* [PROBLEM TO WORK ON]: Read the data line by line and say how many lines contain the string "duration", giving the number alone.

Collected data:

(** ** The workers *)
Record load_inv (max_requests concurrency : Z) (s : load_state) : Prop := {
  li_idle : 0 <= ls_idle s; li_ready : 0 <= ls_ready s; li_workers : ls_idle s + ls_ready s <= concurrency;
  li_bound : 0 < max_requests -> ls_counter s + ls_ready s <= max_requests - 1 + concurrency;
  li_sent : ls_sent s = map Z.of_nat (seq 0 (Z.to_nat (ls_counter s))); li_counter : 0 <= ls_counter s;
}.
Lemma load_steps_inv duration max_requests concurrency s :
  0 <= concurrency -> steps (load_step duration max_requests) (load_start concurrency) s -> load_inv max_requests concurrency s.
Proof.
  intros Hc Hs. refine (steps_invariant _ (load_inv max_requests concurrency) _ _ _ Hs _).
  - intros s0 s' Hst [Hi0 Hr0 Hw Hb Hsent Hcnt]. destruct Hst as [elapsed s0 Hi Hg|s0 Hr|elapsed s0 Hi Hg]; split; simpl; try lia; try done.
    + intros Hm. unfold goes_on in Hg. lia.
    + rewrite Hsent. replace (Z.to_nat (ls_counter s0 + 1)) with (S (Z.to_nat (ls_counter s0))) by lia.
      rewrite seq_S, map_app. simpl. by rewrite Z2Nat.id.
  - split; simpl; try lia. done.
Qed.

* [RESPONSE FOR THIS EXERCISE]: 2